Secondo il piano, durante il processo di implementazione, il Dipartimento delle Imposte si impegna a garantire che almeno l'80% dei contribuenti venga esaminato per aggiornare le informazioni personali del titolare, del rappresentante legale, i recapiti e i dati correlati a fini gestionali; il 100% dei fascicoli esistenti nel sistema applicativo di gestione fiscale viene esaminato e il loro stato attuale viene rideterminato, assicurando che i fascicoli virtuali (quelli non effettivamente generati o già elaborati ma i cui risultati non sono stati aggiornati) vengano aggiornati per riflettere il loro stato effettivo.
Nell'ambito del compito di gestire i casi in sospeso, l'Amministrazione Tributaria si prefigge di evadere completamente, entro il 31 dicembre 2026, almeno il 35% dei casi in stato 03 al 31 marzo 2026, a condizione che soddisfino i requisiti necessari; darà priorità all'evasione immediata dei casi che non generano entrate, non emettono fatture, dei casi che soddisfano i requisiti per la conferma degli obblighi o dei casi che sono in sospeso da più di 12 mesi.
Al fine di prevenire la comparsa di nuovi casi, il Dipartimento delle Imposte mira a ridurre il tempo medio di elaborazione delle domande di scioglimento e cessazione dell'attività, a partire dal secondo trimestre del 2026, a non più di 4 mesi per le domande di competenza dell'autorità fiscale e che soddisfano i criteri di elaborazione.

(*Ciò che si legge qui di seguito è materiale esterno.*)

(* ===== verification/_CoqProject ===== *)
-Q . S2P
Prelude.v
Names.v
Dial.v
Spec.v
Page.v
Controls.v
Keyboard.v
Dom.v
Session.v
Lemma collectActive_ok p (chk : string -> bool) acc targetPins :
  (forall pn, pn ∈ targetPins ->
     pinChecked p !! pn = Some (chk pn) /\ is_Some (getNeighborsOfPin pn)) ->
  collectActive acc targetPins p =
  inr (acc ++ concat ((λ pn, if chk pn then default [] (getNeighborsOfPin pn) else [])
                        <$> targetPins), p).
Proof.
  revert acc. induction targetPins as [|pn rest IH]; intros acc H; simpl.
  - by rewrite app_nil_r.
  - destruct (H pn) as [Hc [ns Hns]]; [by left|].
    cbv [jbind]. rewrite (isChecked_ok _ _ _ Hc).
    assert (H' : forall pn', pn' ∈ rest ->
              pinChecked p !! pn' = Some (chk pn') /\ is_Some (getNeighborsOfPin pn'))
      by (intros; apply H; by right).
    destruct (chk pn); cbv [jdefined jret]; rewrite ?Hns; simpl;
      rewrite IH by done; by rewrite ?app_assoc.
Qed.

Lemma getActiveNeighbors_ok p chk corner :
  (forall pn, pn ∈ pinNames -> pinChecked p !! pn = Some (chk pn)) ->
  String.append "p" corner ∈ pinNames ->
  getActiveNeighbors corner p = inr (activeNames chk corner, p).
Proof.
  intros H Hc. unfold getActiveNeighbors. cbv [jbind].
  rewrite (isChecked_ok _ _ _ (H _ Hc)).
  assert (Hsub : forall pn, pn ∈ (if chk (String.append "p" corner)
                                  then take 4 pinNames else drop 4 pinNames) -> pn ∈ pinNames).
  { intros pn. destruct (chk _); [apply subseteq_take | apply subseteq_drop]. }
  rewrite (collectActive_ok _ chk); [done|].
  intros pn Hpn%Hsub. split; [by apply H|].
  apply elem_of_pinNames in Hpn as (f & c & ->).
  rewrite getNeighborsOfPin_pinName. by eexists.
Qed.

Lemma represents_pins p P pn :
  represents p P -> pn ∈ pinNames -> pinChecked p !! pn = Some (pinChk P pn).
Proof.
  intros (_ & _ & Hp) Hin. apply elem_of_pinNames in Hin as (f & c & ->).
  unfold pinChk. rewrite pinOfName_pinName. apply Hp.
Qed.

Lemma sameElems_spec L M : sameElems L M = true -> forall x, x ∈ L <-> x ∈ M.
Proof.
  unfold sameElems. rewrite bool_decide_eq_true, !Forall_forall. intros [H1 H2] x.
  split; auto.
Qed.

Lemma elem_of_clkNamesOf (L : list (Face * Spot)) n :
  n ∈ (λ fs, clkName fs.1 fs.2) <$> L <-> exists f s, n = clkName f s /\ (f, s) ∈ L.
Proof.
  rewrite list_elem_of_fmap. split.
  - intros [[f s] [-> H]]. eauto.
  - intros (f & s & -> & H). by exists (f, s).
Qed.

Lemma activeNames_ext chk1 chk2 corner :
  (forall n, chk1 n = chk2 n) -> activeNames chk1 corner = activeNames chk2 corner.
Proof.
  intros H. unfold activeNames. rewrite H.
  assert (Hf : forall l : list string,
    (λ pn, if chk1 pn then default [] (getNeighborsOfPin pn) else []) <$> l =
    (λ pn, if chk2 pn then default [] (getNeighborsOfPin pn) else []) <$> l).
  { induction l as [|x l IH]; [done|]. by rewrite !fmap_cons, IH, H. }
  by rewrite Hf.
Qed.

Lemma pinChk_pinsOf P n :
  pinChk P n =
  pinChk (Spec.mkPuzzle (Spec.dial P)
            (Spec.pinsOf (Spec.pins P UL) (Spec.pins P UR) (Spec.pins P DR) (Spec.pins P DL))) n.
Proof. unfold pinChk. destruct (pinOfName n) as [[f []]|]; reflexivity. Qed.

(** The list the script computes has the elements of the activation set:
    sixty-four finite cases (four corners, sixteen pin settings). *)
Lemma activeNames_activationSet P c :
  sameElems (activeNames (pinChk P) (cornerTag c))
            ((λ fs, clkName fs.1 fs.2) <$> Spec.activationSet P c) = true.
Proof.
  rewrite (activeNames_ext _ _ _ (pinChk_pinsOf P)), Spec.activationSet_pinsOf.
  generalize (Spec.dial P). intros dl.
  destruct (Spec.pins P UL), (Spec.pins P UR), (Spec.pins P DR), (Spec.pins P DL), c;
    vm_compute; reflexivity.
Qed.

(** The direction [incrementClk] applies to clock [n]. *)
Definition dirOf (n : string) (d : Z) : Z := if isBack n then d * -1 else d.

(** The reference update of one move: every clock of [L] turned once, at
    the same time, every other clock as it was. *)
Definition turnAll (L : list string) (d : Z) (p : Page) : Page :=
  with_clk (map_imap (λ k t, Some (if decide (k ∈ L) then nextTime t (dirOf k d) else t))
                     (clk p)) p.

Lemma dirOf_clkName f s d : dirOf (clkName f s) d = Spec.effDir f d.
Proof. unfold dirOf. autorewrite with clock_simpl. destruct f; simpl; lia. Qed.

(** The loop of [applyMove] over a duplicate-free list of existing clocks
    turns each of them once and touches nothing else. *)
Lemma foreach_incrementClk (L : list string) d p :
  NoDup L -> (forall n, n ∈ L -> is_Some (clk p !! n)) ->
  exists m, jforeach (λ n, incrementClk n d) L p = inr (tt, with_clk m p) /\
    forall k, m !! k = if decide (k ∈ L) then (λ t, nextTime t (dirOf k d)) <$> clk p !! k
                       else clk p !! k.
Proof.
  revert p. induction L as [|x L IH]; intros p Hnd Hex.
  - exists (clk p). split; [by destruct p|]. intros k. by rewrite decide_False by set_solver.
  - apply NoDup_cons in Hnd as [Hx Hnd]. destruct (Hex x) as [t Ht]; [set_solver|].
    set (p1 := with_clk (<[x := nextTime t (dirOf x d)]> (clk p)) p).
    destruct (IH p1) as (m & Hrun & Hm); [done| |].
    { intros n Hn. simpl. rewrite lookup_insert_ne by set_solver. apply Hex. set_solver. }
    exists m. split.
    + simpl. cbv [jbind]. rewrite (incrementClk_ok _ _ _ _ Ht). exact Hrun.
    + intros k. rewrite Hm. simpl. destruct (decide (k = x)) as [->|Hne].
      * rewrite decide_False, decide_True by set_solver. by rewrite lookup_insert_eq, Ht.
      * rewrite lookup_insert_ne by done.
        destruct (decide (k ∈ L)); [rewrite decide_True | rewrite decide_False]; set_solver.
Qed.

Lemma turnAll_nil d p : turnAll [] d p = p.
Proof.
  unfold turnAll. destruct p as [c k cf fb bb al]. unfold with_clk. simpl. f_equal.
  apply map_eq. intros n. rewrite map_lookup_imap. by destruct (c !! n).
Qed.
(** C27: a button key makes the move of its button as the user sees it:
    on a page that represents a puzzle, the key of [btnMappings] for the
    front button of corner [c] and direction [plus] makes that abstract
    move while the front is controlled; while the back is controlled it
    makes the move of the mirror corner in the opposite direction, which
    is the same corner and the same sense of rotation seen from behind. *)
Theorem keydown_btn p P k c plus :
  represents p P -> prop k btnMappings = Some (btnId Front c plus) ->
  exists p', keydown k p = inr (tt, p') /\
    represents p' (if controllingFront p then Spec.applyMove P c (btnDir plus)
                   else Spec.applyMove P (mirrorCorner c) (btnDir (negb plus))).
Proof.
  intros HR Hk%prop_Some. unfold keydown. rewrite (jbind_ok _ _ p p p eq_refl).
  cbv [btnMappings] in Hk.
  repeat (apply elem_of_cons in Hk as [Hk|Hk];
          [injection Hk as -> E; destruct c, plus; try discriminate E;
           destruct (controllingFront p); eval_props; cbn iota beta;
           lazymatch goal with
           | |- context [Spec.applyMove P ?c' (btnDir ?pl)] => exact (clickBtn_sim p P Front c' pl HR)
           end|]).
  by apply elem_of_nil in Hk.
Qed.

Lemma keydown_btn_witness :
  (represents (with_controllingFront false samplePage) samplePuzzle /\
   prop "a" btnMappings = Some (btnId Front UL false)) /\
  exists p', keydown "a" (with_controllingFront false samplePage) = inr (tt, p') /\
    represents p'
      (if controllingFront (with_controllingFront false samplePage)
       then Spec.applyMove samplePuzzle UL (btnDir false)
       else Spec.applyMove samplePuzzle (mirrorCorner UL) (btnDir (negb false))).
Proof.
  assert (HR : represents (with_controllingFront false samplePage) samplePuzzle)
    by prove_represents.
  assert (Hk : prop "a" btnMappings = Some (btnId Front UL false)) by reflexivity.
  split; [split; [exact HR|exact Hk]|exact (keydown_btn _ _ "a" UL false HR Hk)].
Defined.

(** C32: the space bar switches the controlled face from either view: on a
    page with both face outlines, " " (its own back translation) flips
    [controllingFront] and outlines the newly controlled face in red and
    the other in white, and leaves the clocks and pins as they were. *)
Theorem keydown_space p :
  facesPresent p ->
  exists p', keydown " " p = inr (tt, p') /\
    controllingFront p' = negb (controllingFront p) /\
    frontBorder p' = Some (if controllingFront p then "white" else "red") /\
    backBorder p' = Some (if controllingFront p then "red" else "white") /\
    clk p' = clk p /\ pinChecked p' = pinChecked p.
Proof.
  intros [[fb Hfb] [bb Hbb]]. unfold keydown. rewrite (jbind_ok _ _ p p p eq_refl).
  destruct p as [c0 k0 [] f0 b0 a0]; cbn [controllingFront frontBorder backBorder] in *; subst;
    do 2 (eval_props; cbn iota beta); rewrite decide_True by done;
    cbv [toggleControllingFront setFrontBorder setBackBorder jbind jget jput jdefined jret];
    cbn; eexists; (split; [reflexivity|]); repeat split.
Qed.

Lemma keydown_space_witness :
  facesPresent (with_controllingFront false samplePage) /\
  exists p', keydown " " (with_controllingFront false samplePage) = inr (tt, p') /\
    controllingFront p' = negb (controllingFront (with_controllingFront false samplePage)) /\
    frontBorder p' = Some (if controllingFront (with_controllingFront false samplePage)
                           then "white" else "red") /\
    backBorder p' = Some (if controllingFront (with_controllingFront false samplePage)
                          then "red" else "white") /\
    clk p' = clk (with_controllingFront false samplePage) /\
    pinChecked p' = pinChecked (with_controllingFront false samplePage).
Proof.
  assert (H : facesPresent (with_controllingFront false samplePage))
    by (split; eexists; reflexivity).
  split; [exact H|exact (keydown_space _ H)].
Defined.

(** a key press never throws on a page that represents a puzzle, and
    leaves a page that represents a puzzle (pin keys set the pins, button
    keys make a move, the space bar only changes the controlled face). *)
Theorem keydown_sim p P key :
  represents p P -> facesPresent p ->
  exists p' P', keydown key p = inr (tt, p') /\ represents p' P'.
Proof.
  intros HR [[fb Hfb] [bb Hbb]]. unfold keydown. rewrite (jbind_ok _ _ p p p eq_refl).
  destruct (if controllingFront p then _ else _) as [k|]; [|by exists p, P].
  destruct (prop k pinMappings) as [arr|].
  { destruct (setPinPositions_sim p P (nth 0 arr 0) (nth 1 arr 0) (nth 2 arr 0)
                (nth 3 arr 0) HR) as (p' & Hrun & HR' & _).
    eexists _, _. split; [exact Hrun|exact HR']. }
  destruct (prop k btnMappings) as [b|] eqn:Eb.
  { apply btnMappings_btnId in Eb as (c & plus & -> & _).
    destruct (clickBtn_sim p P Front c plus HR) as (p' & Hrun & HR').
    eexists _, _. split; [exact Hrun|exact HR']. }
  destruct (decide (k = " ")); [|by exists p, P].
  cbv [toggleControllingFront setFrontBorder setBackBorder jbind jget jput jdefined jret].
  destruct p as [c0 k0 [] f0 b0 a0]; simpl in *; subst;
    (eexists _, P; split; [reflexivity|]; by eapply represents_same_state).
Qed.

End Keyboard.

La percentuale di imprese che completeranno le procedure per la cessazione del proprio codice fiscale, sul totale delle imprese che cesseranno l'attività nel 2026, raggiungerà almeno il 40%; il numero di imprese che non saranno più operative presso le proprie sedi registrate nel 2026 diminuirà di almeno il 20% rispetto al 2025.
Piano di implementazione della campagna
Fase 1: Da oggi fino al 15 luglio 2026, consolidare l'apparato di coordinamento; emanare programmi d'azione a livello locale; ricevere elenchi, effettuare verifiche preliminari, standardizzare le informazioni dei rappresentanti e procedere al raggruppamento iniziale; annunciare pubblicamente il punto di contatto per la raccolta di feedback; elaborare un piano di attuazione dettagliato; e registrare gli obiettivi KPI.
Fase 2: Dal 15 luglio al 31 ottobre 2026, inviare notifiche, inviti, organizzare riunioni, fornire indicazioni, elaborare domande semplici, gestire domande che possono essere completate rapidamente e supportare e risolvere le domande in sospeso da un anno o più; promuovere, incoraggiare e supportare pubblicamente i contribuenti nell'adempimento dei loro obblighi e delle procedure in conformità con i regolamenti.
Fase 3: Dal 1° novembre al 31 dicembre 2026, concentrarsi sulla gestione dei casi difficili, dei casi arretrati di lunga data e dei casi con indicatori di rischio elevati; consolidare e trasferire i casi di violazioni gravi in conformità con le normative; compilare, valutare e rendicontare i risultati complessivi della campagna.